#### Source records

(* ===== verification/ServiceDispatch.v ===== *)
(** * The dispatcher of the IPC service ([service/elevated/src/runtime_ipc.rs])

    Every method of [ServiceCommandDispatcher], the hand-shake, the session loop and one
    served connection. Early returns inside a block that owns the container's guard are the
    [Err] of a [result] whose error is the reply. [serde_json] is the class [ServiceJson],
    what the process is asked for the class [Platform]. The Windows calls that open the
    pipe and read the caller's token are left out: the summary they yield is an argument.
    Field prefixes: [pir_] ping result, [str_] status result, [chr_] capture health,
    [pse_] process entry, [pce_] connection entry. *)

From Stdlib Require Import SpecFloat.
From S2P Require Import Prelude Collections RustStr Effects Contracts CoreError Checks.
From S2P Require Import CallerVerification MutationPolicy RuntimeOwnership EtwLifecycle.
From S2P Require Import IpHelperSchedule ProviderController ReadModels ReadCommands IpcFrames.
From S2P Require Import ServiceIpc MutationAuthorization ServiceState.

#[local] Open Scope string_scope.
#[local] Open Scope list_scope.
#[local] Open Scope N_scope.

(* ------------------------------------------------------------------ *)
(** ** Parameters and results of the commands *)

(* [elevated/src/runtime_ipc.rs] PingParams *)
Record PingParams := mkPingParams { pip_nonce : string }.
(* [elevated/src/runtime_ipc.rs] EmptyParams *)
Record EmptyParams := mkEmptyParams {}.
(* [elevated/src/runtime_ipc.rs] ProcessSnapshotParams *)
Record ProcessSnapshotParams := mkProcessParams { psp_pid : option N }.
(* [elevated/src/runtime_ipc.rs] PingResult *)
Record PingResult := mkPingResult {
  pir_nonce : string;
  pir_service_uptime_ms : N;
  pir_version : string
}.
(* [elevated/src/runtime_ipc.rs] StatusResult *)
Record StatusResult := mkStatusResult {
  str_service_status : string;
  str_connected_clients : N;
  str_memory_usage_mb : spec_float;
  str_runtime_ownership : option RuntimeMode;
  str_runtime_ownership_status : option RuntimeOwnershipSummary;
  str_runtime_protocol_version : option SchemaVersion;
  str_runtime_schema_version : option SchemaVersion;
  str_caller_verification_status : option CallerVerificationReadStatus;
  str_mutation_authorization_status : option MutationAuthorizationStatus;
  str_provider_controller_status : option NetworkProviderControllerStatus;
  str_dns_sensing_lifecycle_status : option EtwLifecycleStatus;
  str_auth_remote_sensing_lifecycle_status : option EtwLifecycleStatus
}.
(* [elevated/src/runtime_ipc.rs] CaptureHealthResult *)
Record CaptureHealthResult := mkCaptureHealth {
  chr_capture_active : bool;
  chr_packets_observed : N;
  chr_last_packet_at : option string;
  chr_adapter_state : string
}.
(* [elevated/src/runtime_ipc.rs] ProcessConnectionEntry *)
Record ProcessConnectionEntry := mkConnectionEntry {
  pce_local_addr : string;
  pce_remote_addr : string;
  pce_protocol : string;
  pce_state : string
}.
(* [elevated/src/runtime_ipc.rs] ProcessSnapshotEntry *)
Record ProcessSnapshotEntry := mkProcessEntry {
  pse_pid : N;
  pse_name : string;
  pse_path : string;
  pse_connections : list ProcessConnectionEntry
}.
(* [elevated/src/runtime_ipc.rs] ProcessSnapshotResult *)
Record ProcessSnapshotResult := mkProcessSnapshot { psr_processes : list ProcessSnapshotEntry }.

(* [elevated/src/runtime_ipc.rs] ServiceRuntimeError *)
Inductive ServiceRuntimeError :=
  | SreIo (error : IoError) | SreFrame (error : IpcFrameError) | SreRuntime (reason : string).
(* [elevated/src/runtime_ipc.rs] Display for ServiceRuntimeError::fmt *)
Definition runtime_error_to_string (self : ServiceRuntimeError) : string :=
  match self with
  | SreIo error => "service runtime IO failed: " ++ io_text error
  | SreFrame error => "service runtime frame failed: " ++ frame_error_to_string error
  | SreRuntime error => "service runtime initialization failed: " ++ error
  end%string.

(** What [serde_json] makes of the values, and reads from them. *)
Class ServiceJson `{Externals} := {
  json_of_error : IpcError → result json_value string;
  json_of_decision : MutationAuthorizationDecision → result json_value string;
  json_of_receipt : MutationExecutionReceipt → result json_value string;
  json_of_ping : PingResult → result json_value string;
  json_of_status : StatusResult → result json_value string;
  json_of_capture_health : CaptureHealthResult → result json_value string;
  json_of_processes : ProcessSnapshotResult → result json_value string;
  json_of_read_response : ServiceReadCommandResponse → result json_value string;
  json_unserializable_error : json_value;
  json_to_intent : json_value → result MutationIntent string;
  json_to_execution_request : json_value → result MutationExecutionRequest string;
  json_to_schedule_request : json_value → result IpHelperScheduleMutationRequest string;
  json_to_ping : json_value → result PingParams string;
  json_to_empty : json_value → result EmptyParams string;
  json_to_process_params : json_value → result ProcessSnapshotParams string;
  json_to_read_request : json_value → result ServiceReadCommandRequest string;
  json_get : json_value → string → option json_value;
  json_as_str : json_value → option string;
  json_to_request : json_value → result IpcRequest string;
  text_of_server_hello : IpcServerHello → result (list Byte.byte) string;
  text_of_server_verify : IpcServerVerify → result (list Byte.byte) string;
  text_of_envelope : IpcEnvelope → result (list Byte.byte) string;
  text_of_response : IpcResponse → result (list Byte.byte) string;
  client_hello_of_text : list Byte.byte → result IpcClientHello string;
  client_verify_of_text : list Byte.byte → result IpcClientVerify string;
  envelope_of_text : list Byte.byte → result IpcEnvelope string
}.
(** The process and its build: [cfg!(windows)], [CARGO_PKG_VERSION], the process identifier,
    the file name of the executable. *)
Class Platform := {
  cfg_windows : bool;
  SERVICE_VERSION : string;
  process_id : N;
  current_exe_name : option string
}.

(* [elevated/src/runtime_ipc.rs] service_process_name *)
Definition service_process_name `{Platform} : string :=
  match current_exe_name with
  | Some name => if blank name then "sentinel-guard-elevated.exe" else name
  | None => "sentinel-guard-elevated.exe"
  end.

########

▶ **Problem requirements**
The answer should consist solely of the lines from the first line above through the one with "(** ** Parameters", both included, repeated exactly.

▶ **Solution**
(* ===== verification/ServiceDispatch.v ===== *)
(** * The dispatcher of the IPC service ([service/elevated/src/runtime_ipc.rs])

    Every method of [ServiceCommandDispatcher], the hand-shake, the session loop and one
    served connection. Early returns inside a block that owns the container's guard are the
    [Err] of a [result] whose error is the reply. [serde_json] is the class [ServiceJson],
    what the process is asked for the class [Platform]. The Windows calls that open the
    pipe and read the caller's token are left out: the summary they yield is an argument.
    Field prefixes: [pir_] ping result, [str_] status result, [chr_] capture health,
    [pse_] process entry, [pce_] connection entry. *)

From Stdlib Require Import SpecFloat.
From S2P Require Import Prelude Collections RustStr Effects Contracts CoreError Checks.
From S2P Require Import CallerVerification MutationPolicy RuntimeOwnership EtwLifecycle.
From S2P Require Import IpHelperSchedule ProviderController ReadModels ReadCommands IpcFrames.
From S2P Require Import ServiceIpc MutationAuthorization ServiceState.

#[local] Open Scope string_scope.
#[local] Open Scope list_scope.
#[local] Open Scope N_scope.

(* ------------------------------------------------------------------ *)
(** ** Parameters and results of the commands *)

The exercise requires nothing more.